To measure breathing, the impedance leads were connected to extensions that, in turn, input into an impedance converter (model 2991; UFI, Morro Bay,CA, USA). The signal from the impedance converter was recorded using a digital data-acquisition system (DI 194; DataQ Systems, Akron, OH, USA) at a sampling rate of 120 Hz.

Data and statistical analyses

In vitro, the final 20 min of data at each pH level were analysed to determine mean values for fictive breathing frequency (fictive breaths min-1), the number of fictive breaths per episode, the number of fictive episodes min-1, fictive breath duration (s) and integrated fictive breath area. To determine integrated fictive breath area, we selected 20 fictive breaths during each 20 min data-collection period and determined the integrated area for each of these breaths. These were then used to generate a single value (mean of all the breaths measured) for that particular condition in each preparation. That value was then used to calculate the overall mean value that is reported in the graphs.

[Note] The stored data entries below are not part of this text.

Lemma submitter_keeps_access_witness :
  let s' := exec0 (submitTx alice 2 9000 1) ledgerTwo in
  let txs := [(bob, EvaluateClaim 2%N); submitTx bob 3 40 2] in
  reachable0 ledgerTwo /\
  submitClaim contractAddress nonEmptyProof alice (lossInput 2 9000) (riskInput 2 1)
    someProof ledgerTwo = Ok (2%N, s') /\
  getLossAmount (run0 txs s') 2%N = Ok (Verified (lossInput 2 9000)) /\
  FHE.isAllowed (Verified (lossInput 2 9000)) alice (acl (run0 txs s')) = true.
Proof.
  intros s' txs.
  assert (Hreach : reachable0 ledgerTwo) by (eexists; reflexivity).
  assert (Hsub : submitClaim contractAddress nonEmptyProof alice (lossInput 2 9000)
                   (riskInput 2 1) someProof ledgerTwo = Ok (2%N, s'))
    by (vm_compute; reflexivity).
  split; [exact Hreach |]. split; [exact Hsub |].
  destruct (submitter_keeps_access contractAddress nonEmptyProof ledgerTwo alice
              (lossInput 2 9000) (riskInput 2 1) someProof 2%N s' txs Hreach Hsub)
    as (Hloss & _ & Hallowed & _).
  split; [exact Hloss | exact Hallowed].
Defined.


Lemma evaluateClaim_unvalidated_risk_witness :
  claimExists ledgerRiskFive 0%N = true /\
  FHE.decrypt (riskLevel (claimAt ledgerRiskFive 0%N)) = 5 /\
  exists s' h,
    evaluateClaim contractAddress alice 0%N ledgerRiskFive = Ok (tt, s') /\
    getPayout s' 0%N = Ok h /\
    FHE.decrypt h = 0.
Proof.
  split; [reflexivity |]. split; [reflexivity |].
  destruct (evaluateClaim_unvalidated_risk contractAddress alice 0%N ledgerRiskFive eq_refl)
    as (s' & h & Hev & Hget & _ & _ & _ & Hfive).
  exists s', h. split; [exact Hev |]. split; [exact Hget |].
  apply Hfive. reflexivity.
Defined.

Lemma evaluateClaim_payout_bounded_witness :
  let s' := exec0 (bob, EvaluateClaim 0%N) ledgerHigh in
  evaluateClaim contractAddress bob 0%N ledgerHigh = Ok (tt, s') /\
  exists h, getPayout s' 0%N = Ok h /\ 0 <= FHE.decrypt h <= 429496.
Proof.
  intros s'.
  assert (Hev : evaluateClaim contractAddress bob 0%N ledgerHigh = Ok (tt, s'))
    by (vm_compute; reflexivity).
  split; [exact Hev |].
  exact (evaluateClaim_payout_bounded contractAddress bob 0%N ledgerHigh s' Hev).
Defined.

Lemma evaluateClaim_payout_at_most_loss_witness :
  let s' := exec0 (bob, EvaluateClaim 0%N) ledgerHigh in
  reachable0 ledgerHigh /\
  evaluateClaim contractAddress bob 0%N ledgerHigh = Ok (tt, s') /\
  FHE.decrypt (riskLevel (claimAt ledgerHigh 0%N)) = 3 /\
  exists h,
    getPayout s' 0%N = Ok h /\
    FHE.decrypt h <= FHE.decrypt (lossAmount (claimAt ledgerHigh 0%N)).
Proof.
  intros s'.
  assert (Hreach : reachable0 ledgerHigh) by (eexists; reflexivity).
  assert (Hev : evaluateClaim contractAddress bob 0%N ledgerHigh = Ok (tt, s'))
    by (vm_compute; reflexivity).
  split; [exact Hreach |]. split; [exact Hev |]. split; [reflexivity |].
  apply (evaluateClaim_payout_at_most_loss contractAddress nonEmptyProof bob 0%N
           ledgerHigh s' Hreach Hev).
  right; right. reflexivity.
Defined.

Lemma evaluateClaim_again_witness :
  let s1 := exec0 (alice, EvaluateClaim 1%N) ledgerTwo in
  evaluateClaim contractAddress alice 1%N ledgerTwo = Ok (tt, s1) /\
  exists s2,
    evaluateClaim contractAddress alice 1%N s1 = Ok (tt, s2) /\
    claims s2 = claims s1 /\ acl s2 = acl s1.
Proof.
  intros s1.
  assert (Hev : evaluateClaim contractAddress alice 1%N ledgerTwo = Ok (tt, s1))
    by (vm_compute; reflexivity).
  split; [exact Hev |].
  destruct (evaluateClaim_again contractAddress alice alice 1%N ledgerTwo s1 Hev)
    as (s2 & h & Hev2 & _ & _ & Hclaims & _ & _ & Hsame & _).
  exists s2. split; [exact Hev2 |]. split; [exact Hclaims | exact (Hsame eq_refl)].
Defined.

Lemma evaluations_commute_witness :
  0%N <> 1%N /\
  claims (exec0 (bob, EvaluateClaim 1%N) (exec0 (alice, EvaluateClaim 0%N) ledgerTwo)) =
  claims (exec0 (alice, EvaluateClaim 0%N) (exec0 (bob, EvaluateClaim 1%N) ledgerTwo)).
Proof.
  assert (Hne : 0%N <> 1%N) by discriminate.
  split; [exact Hne |].
  exact (proj1 (evaluations_commute contractAddress nonEmptyProof alice bob 0%N 1%N
                  ledgerTwo Hne)).
Defined.

Lemma delayLoop_triangular_witness :
  (N.of_nat 200 < 2 ^ 128)%N /\
  delayLoop 200 0%N 0%N = (N.of_nat 200 * (N.of_nat 200 - 1) / 2)%N.
Proof.
  assert (H : (N.of_nat 200 < 2 ^ 128)%N) by reflexivity.
  split; [exact H |].
  exact (proj1 (delayLoop_triangular 200 H)).
Defined.

Lemma grants_are_on_claim_handles_witness :
  reachable0 ledgerEvaluated /\
  (Verified (riskInput 1 2), bob) ∈ acl ledgerEvaluated /\
  exists claimId,
    claimExists ledgerEvaluated claimId = true /\
    (Verified (riskInput 1 2) = lossAmount (claimAt ledgerEvaluated claimId) \/
     Verified (riskInput 1 2) = riskLevel (claimAt ledgerEvaluated claimId) \/
     Verified (riskInput 1 2) = computedPayout (claimAt ledgerEvaluated claimId)).
Proof.
  assert (Hreach : reachable0 ledgerEvaluated) by (eexists; reflexivity).
  assert (Hin : (Verified (riskInput 1 2), bob) ∈ acl ledgerEvaluated).
  { assert (Hb : FHE.isAllowed (Verified (riskInput 1 2)) bob (acl ledgerEvaluated) = true)
      by (vm_compute; reflexivity).
    exact (bool_decide_eq_true_1 _ Hb). }
  split; [exact Hreach |]. split; [exact Hin |].
  exact (grants_are_on_claim_handles contractAddress nonEmptyProof ledgerEvaluated
           (Verified (riskInput 1 2)) bob Hreach Hin).
Defined.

In this study we were recording from the root of the whole vagus nerve. Respiratory-related motor activity in this nerve, in vivo, controls the opening and closing of the glottis (via the laryngeal branch of the vagus) as well as the buccal respiratory pump muscles (via the pharyngeal posterior superior nerve)(Sakakibara, 1984a). Since these preparations are devoid of any afferent input and breathing is an inherently rhythmic process generated in the brainstem, all rhythmic(Reid and Milsom, 1998)activity (in vitro motor output) recorded from the vagus nerve was assumed to represent motor output to the respiratory muscles.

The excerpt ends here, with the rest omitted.